Lemma sorted_snoc (l : list Z) p : StronglySorted Z.lt l -> Forall (fun q => q < p) l -> StronglySorted Z.lt (l ++ [p]).
Proof using Type.
  induction l as [|q l IH]; [intros _ _; repeat constructor|]. intros [H1 H2]%StronglySorted_inv [H3 H4]%Forall_cons.
  cbn. constructor; [by apply IH|]. apply Forall_app. split; [done|]. by apply Forall_singleton.
Qed.
Lemma served_new d d' T z n q mac : served d T z -> let z' := next_octet a b c z T in z' <= y -> ~ In mac (map mac_of T) ->
  holds d' (T ++ [(n, q, DhcpsPool (addr z') mac DHCPS_LEASE_TIMER)]) -> lease_start d' = lease_start d ->
  lease_end d' = lease_end d -> client_address_plus d' = addr z' -> served d' (T ++ [(n, q, DhcpsPool (addr z') mac DHCPS_LEASE_TIMER)]) z'.
Proof using Type.
  intros H z' Hy Hmac Hh' Es Ee Ep. destruct (served_next d T z H) as [Hz Hlt]. fold z' in Hz, Hlt. destruct H as [Hb Ho Hh Hs He Hp Hss Hin Hm Ht].
  split; [done|lia|done|congruence|congruence|done|..].
  - rewrite map_app. apply sorted_snoc; [done|]. by rewrite Forall_map.
  - apply Forall_app. split; [|apply Forall_singleton; exists z'; split; [lia|done]]. eapply Forall_impl; [exact Hin|].
    intros e (k & Hk & E). exists k. split; [lia|done].
  - rewrite map_app. apply NoDup_app. split; [done|]. split; [|apply NoDup_singleton]. intros m Hi ->%list_elem_of_singleton.
    by apply Hmac, list_elem_of_In.
  - apply Forall_app. split; [done|]. apply Forall_singleton. cbn. unfold DHCPS_LEASE_TIMER. lia.
Qed.

(** The end of the timer's work. *)
Lemma tick_expire T : Forall (fun e => 1 <= lease_timer (entry e) <= DHCPS_LEASE_TIMER) T -> tick T = expire 1 T.
Proof using Type.
  unfold tick, expire. induction T as [|e T IH]; [done|]. intros [H1 H2]%Forall_cons. cbn [map]. specialize (IH H2).
  destruct (decide (lease_timer (entry e) = 1)) as [E|E].
  - rewrite !filter_cons_False by (cbn; lia). exact IH.
  - rewrite !filter_cons_True by (cbn; lia). cbn [map]. f_equal. exact IH.
Qed.
Lemma expire_map {B} (f : lease -> B) k T : (forall t e, f (with_timer t e) = f e) ->
  map f (expire k T) = map f (filter (fun e => Z.of_nat k < lease_timer (entry e)) T).
Proof using Type. intros Hf. unfold expire. rewrite map_map. apply map_ext. intros e. apply Hf. Qed.
Lemma expire_in (P : lease -> Prop) k T : (forall e, In e T -> Z.of_nat k < lease_timer (entry e) -> P (with_timer (lease_timer (entry e) - Z.of_nat k) e)) ->
  Forall P (expire k T).
Proof using Type.
  intros H. apply List.Forall_forall. unfold expire. intros u (e & <- & He)%in_map_iff. apply list_elem_of_In, list_elem_of_filter in He as [Hk He].
  apply H; [by apply list_elem_of_In|done].
Qed.
Lemma sublist_filter_map {A B} (f : A -> B) (P : A -> Prop) `{!forall x, Decision (P x)} (l : list A) : sublist (map f (filter P l)) (map f l).
Proof using Type. apply (fmap_sublist f), sublist_filter. Qed.
Lemma sorted_sublist (l k : list Z) : sublist l k -> StronglySorted Z.lt k -> StronglySorted Z.lt l.
Proof using Type.
  induction 1 as [|q l k Hl IH|q l k Hl IH]; intros Hs; [done| |].
  - apply StronglySorted_inv in Hs as [H1 H2]. constructor; [by apply IH|]. rewrite List.Forall_forall in H2 |- *.
    intros r Hr. apply H2. rewrite <- list_elem_of_In in Hr |- *. by eapply elem_of_sublist.
  - apply StronglySorted_inv in Hs as [H1 H2]. by apply IH.
Qed.
Lemma served_tick d T z : served d T z -> exists d', dhcps_coarse_tmr d = Ok d' /\ served d' (expire 1 T) z.
Proof using Type.
  intros [Hb Ho Hh Hs He Hp Hss Hin Hm Ht]. destruct (tick_loop_ok T (list_fuel (nodes d)) d (plist d) [] Hh) as (h & m & p & E & H').
  - by destruct Hh.
  - eapply Forall_impl; [exact Ht|]. cbn. unfold DHCPS_LEASE_TIMER. lia.
  - destruct Hh as (Hl & _). apply list_fuel_enough in Hl. by rewrite length_map in Hl.
  - unfold dhcps_coarse_tmr. rewrite E. eexists. split; [done|]. cbn [app] in H'. rewrite tick_expire in H' by done.
    assert (Forall (fun e => exists k, x <= k <= z /\ ip_of e = addr k) (expire 1 T)) as Hi.
    { apply expire_in. intros e Hi _. rewrite List.Forall_forall in Hin. exact (Hin e Hi). }
    split; try done.
    + rewrite (expire_map ip_of) by done. eapply sorted_sublist; [apply sublist_filter_map|done].
    + rewrite (expire_map mac_of) by done. eapply sublist_NoDup; [exact Hm|apply sublist_filter_map].
    + apply expire_in. intros e Hi' Hk. rewrite List.Forall_forall in Ht. specialize (Ht e Hi'). cbn. lia.
Qed.
(* ===== verification/DnsRecv.v ===== *)
(** * Responses at the DNS resolver: theorems about [dns_recv] of
    [lwip/core/dns.c]. *)
From S2P Require Import Prelude Cobs Uart Comm Message Pbuf PbufChain PbufTrim InetChksum IpHdr IpAddr Linked RawPcb Etharp EtharpTable EtharpPackets EtharpInput Netif Ip IpOutput Icmp IcmpEcho Udp UdpPorts Dns DnsNames.
From stdpp Require Import list gmap.
#[local] Open Scope Z_scope.

Section recv.
Context `{Os} {F G K X : Type}.
Abbreviation state := (net (stack (raws F) (udps G * (dns K * X)))).
Implicit Type s : state.
Context (call : K -> list Z -> option Z -> Z -> state -> result state).

(** The buffer after a message of [m] bytes has been copied to it. *)
Definition buffered (d : dns K) (m : list Z) : dns K := Dns (dns_pcb d) (dns_seqno d) (dns_table d) (dns_servers d) (m ++ drop (length m) (dns_payload d)).

Lemma packet_head m p l : packet m p l -> p <> 0 -> exists c, deref m p = Ok c /\ tot_len c = zlen (contents m l).
Proof using Type.
  intros [Hch _ Ht _] Hp. destruct l as [|a l]; [done|]. destruct Hch as (-> & _ & c & Ec & _). destruct Ht as [Ht _]. rewrite Ec in Ht.
  exists c. split; [by apply deref_ok|done].
Qed.
Lemma copy_message m p l buf : packet m p l -> zlen buf = DNS_MSG_SIZE -> zlen (contents m l) <= DNS_MSG_SIZE ->
  pbuf_copy_partial m p buf (zlen (contents m l)) 0 = Ok (zlen (contents m l), contents m l ++ drop (length (contents m l)) buf).
Proof using Type.
  intros [Hch HF Ht Hsm] Hz Hl. pose proof (zlen_nonneg (contents m l)).
  pose proof (copy_partial_ok m p l buf (zlen (contents m l)) 0 Hch HF ltac:(lia) ltac:(unfold is_u16, DNS_MSG_SIZE in *; lia) ltac:(done)) as E. cbv zeta in E.
  rewrite drop_0, take_ge in E by (unfold zlen; lia). exact E.
Qed.

(** The query of the entry [e] at [i] ends with an address and the time it may
    be kept, or without. *)
Definition resolved s (p i : Z) (e : dns_table_entry K) (err : Z) (answer : option (Z * Z)) : result state :=
  let e1 := set_err (Dns.set_state e DNS_STATE_DONE) err in
  match answer with
  | Some (ttl, ip) =>
      let e2 := set_answer e1 ttl ip in
      let! s := tell call (set_dns s (put_dns_entry (dns_of s) i e2)) e2 (Some ip) in free_packet s p
  | None =>
      let! s := tell call (set_dns s (put_dns_entry (dns_of s) i e1)) e1 None in
      let! s := upd_entry s i flush in free_packet s p
  end.

End recv.

(** The answer for [www.ex.com], behind a pointer, to the second query of a
    table with three entries in use. *)
Definition example_response : response :=
  Response 1 0x81 0x80 1 [0; 0; 0; 0] example_com [0; 1; 0; 1] [Answer (Pointed [] 0xc0 12) 1 1 300 [10; 0; 0; 9]] [].
Definition waiting_entry (state : Z) (name : list Z) : dns_table_entry Z := DnsEntry state 0 1 0 0 0 0 name 0 (Some 7) 8.
Definition waiting_dns : dns Z :=
  Dns 100 3 [waiting_entry DNS_STATE_DONE [0]; waiting_entry DNS_STATE_ASKING (host_name example_com); waiting_entry DNS_STATE_ASKING [97; 0]; waiting_entry DNS_STATE_UNUSED [0]]
    [address_of 10 0 0 7; 0] (replicate 512 0).
Definition dns_net (m : store) : net (stack (raws Z) (udps Z * (dns Z * list (list Z)))) :=
  Net some_entries 0 m (Stack two_ifs two_tcps no_ip (Raws 0 empty) (three_udps, (waiting_dns, no_log))).
Definition quiet (f : Z) (name : list Z) (ip : option Z) (arg : Z) (s : net (stack (raws Z) (udps Z * (dns Z * list (list Z))))) :
  result (net (stack (raws Z) (udps Z * (dns Z * list (list Z))))) := Ok s.

(** The same answer to another name. *)
Definition other_response : response :=
  Response 1 0x81 0x80 1 [0; 0; 0; 0] [[119; 119; 119]; [101; 121]] [0; 1; 0; 1] [Answer (Pointed [] 0xc0 12) 1 1 300 [10; 0; 0; 9]] [].

Lemma example_response_ok ls : ls <> [] -> Forall label_ok ls -> response_ok (Response 1 0x81 0x80 1 [0; 0; 0; 0] ls [0; 1; 0; 1] [Answer (Pointed [] 0xc0 12) 1 1 300 [10; 0; 0; 9]] []).
Proof.
  intros Hne HF. split; [repeat split; by apply (bool_decide_unpack _)|done|by split|].
  constructor; [|done]. repeat split; try (by apply (bool_decide_unpack _)); try (repeat constructor; by apply (bool_decide_unpack _)).
Qed.
Lemma held_packet r : bytes (response_bytes r) -> 0 < zlen (response_bytes r) < 60000 -> let s := dns_net (room_store (response_bytes r)) in
  packet (mem s) 600 [600] /\ contents (mem s) [600] = response_bytes r.
Proof.
  intros Hb Hl s. split; [exact (send_packet _ _ _ _ _ (room_sendable (response_bytes r) Hb ltac:(lia)))|].
  unfold contents. cbn [map concat]. change (mem s) with (room_store (response_bytes r)). by rewrite room_held, app_nil_r.
Qed.

(** ** Receiving *)

(** A query, for the message at [msg] and the group of its destination. *)
Definition input_query s (inp dest group : Z) (msg : Z * Z) : result state :=
  let! addr := hdr_u32 (mem s) msg 4 in
  if (dest =? allsystems (igmp_of s)) && (addr =? IPADDR_ANY) then
    let! maxresp := hdr_u8 (mem s) msg 1 in
    let! m := (if maxresp =? 0 then save (mem s) msg 1 [IGMP_V1_DELAYING_MEMBER_TMR] else Ok (mem s)) in
    each_group (fun s a =>
      let! g := group_at s a in
      if (grp_netif g =? inp) && negb (group_address g =? allsystems (igmp_of s)) then
        let! maxresp := hdr_u8 (mem s) msg 1 in igmp_delaying_member s a maxresp
      else Ok s) (set_mem s m)
  else if negb (addr =? IPADDR_ANY) then
    let! group := (if dest =? allsystems (igmp_of s) then igmp_lookfor_group (igmp_of s) inp addr else Ok group) in
    if negb (group =? 0) then let! maxresp := hdr_u8 (mem s) msg 1 in igmp_delaying_member s group maxresp
    else Ok s
  else Ok s.

(** A report of somebody else for the group. *)
Definition input_report s (group : Z) : result state :=
  let! g := group_at s group in
  if group_state g =? IGMP_GROUP_DELAYING_MEMBER then
    upd_group s group (fun g => set_reporter (set_group_state (set_grp_timer g 0) IGMP_GROUP_IDLE_MEMBER) 0)
  else Ok s.

Definition igmp_input s (p inp dest : Z) : result state :=
  let! c := deref (mem s) p in
  let! w := hdr_u16 (mem s) (payload c) 0 in
  let! (fail, m) := pbuf_header (mem s) p (- (IPH_HL w * 4)) in
  let s := set_mem s m in
  let! c := deref m p in
  if negb (fail =? 0) || (len c <? IGMP_MINLEN) then free_packet s p
  else
    let msg := payload c in
    let! d := load m msg 0 (len c) in
    if negb (inet_chksum (Z.odd msg.2) d =? 0) then free_packet s p
    else
      let! group := igmp_lookfor_group (igmp_of s) inp dest in
      if group =? 0 then free_packet s p
      else
        let! type := hdr_u8 m msg 0 in
        let! s := (if type =? IGMP_MEMB_QUERY then input_query s inp dest group msg
                   else if type =? IGMP_V2_MEMB_REPORT then input_report s group
                   else Ok s) in
        free_packet s p.
End igmp.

::::

TASK DETAILS
Start at the line containing "if negb (fail" and copy each line through the last one in the records, exactly and with nothing added.

ANSWER SPACE
  if negb (fail =? 0) || (len c <? IGMP_MINLEN) then free_packet s p
  else
    let msg := payload c in
    let! d := load m msg 0 (len c) in
    if negb (inet_chksum (Z.odd msg.2) d =? 0) then free_packet s p
    else
      let! group := igmp_lookfor_group (igmp_of s) inp dest in
      if group =? 0 then free_packet s p
      else
        let! type := hdr_u8 m msg 0 in
        let! s := (if type =? IGMP_MEMB_QUERY then input_query s inp dest group msg
                   else if type =? IGMP_V2_MEMB_REPORT then input_report s group
                   else Ok s) in
        free_packet s p.
End igmp.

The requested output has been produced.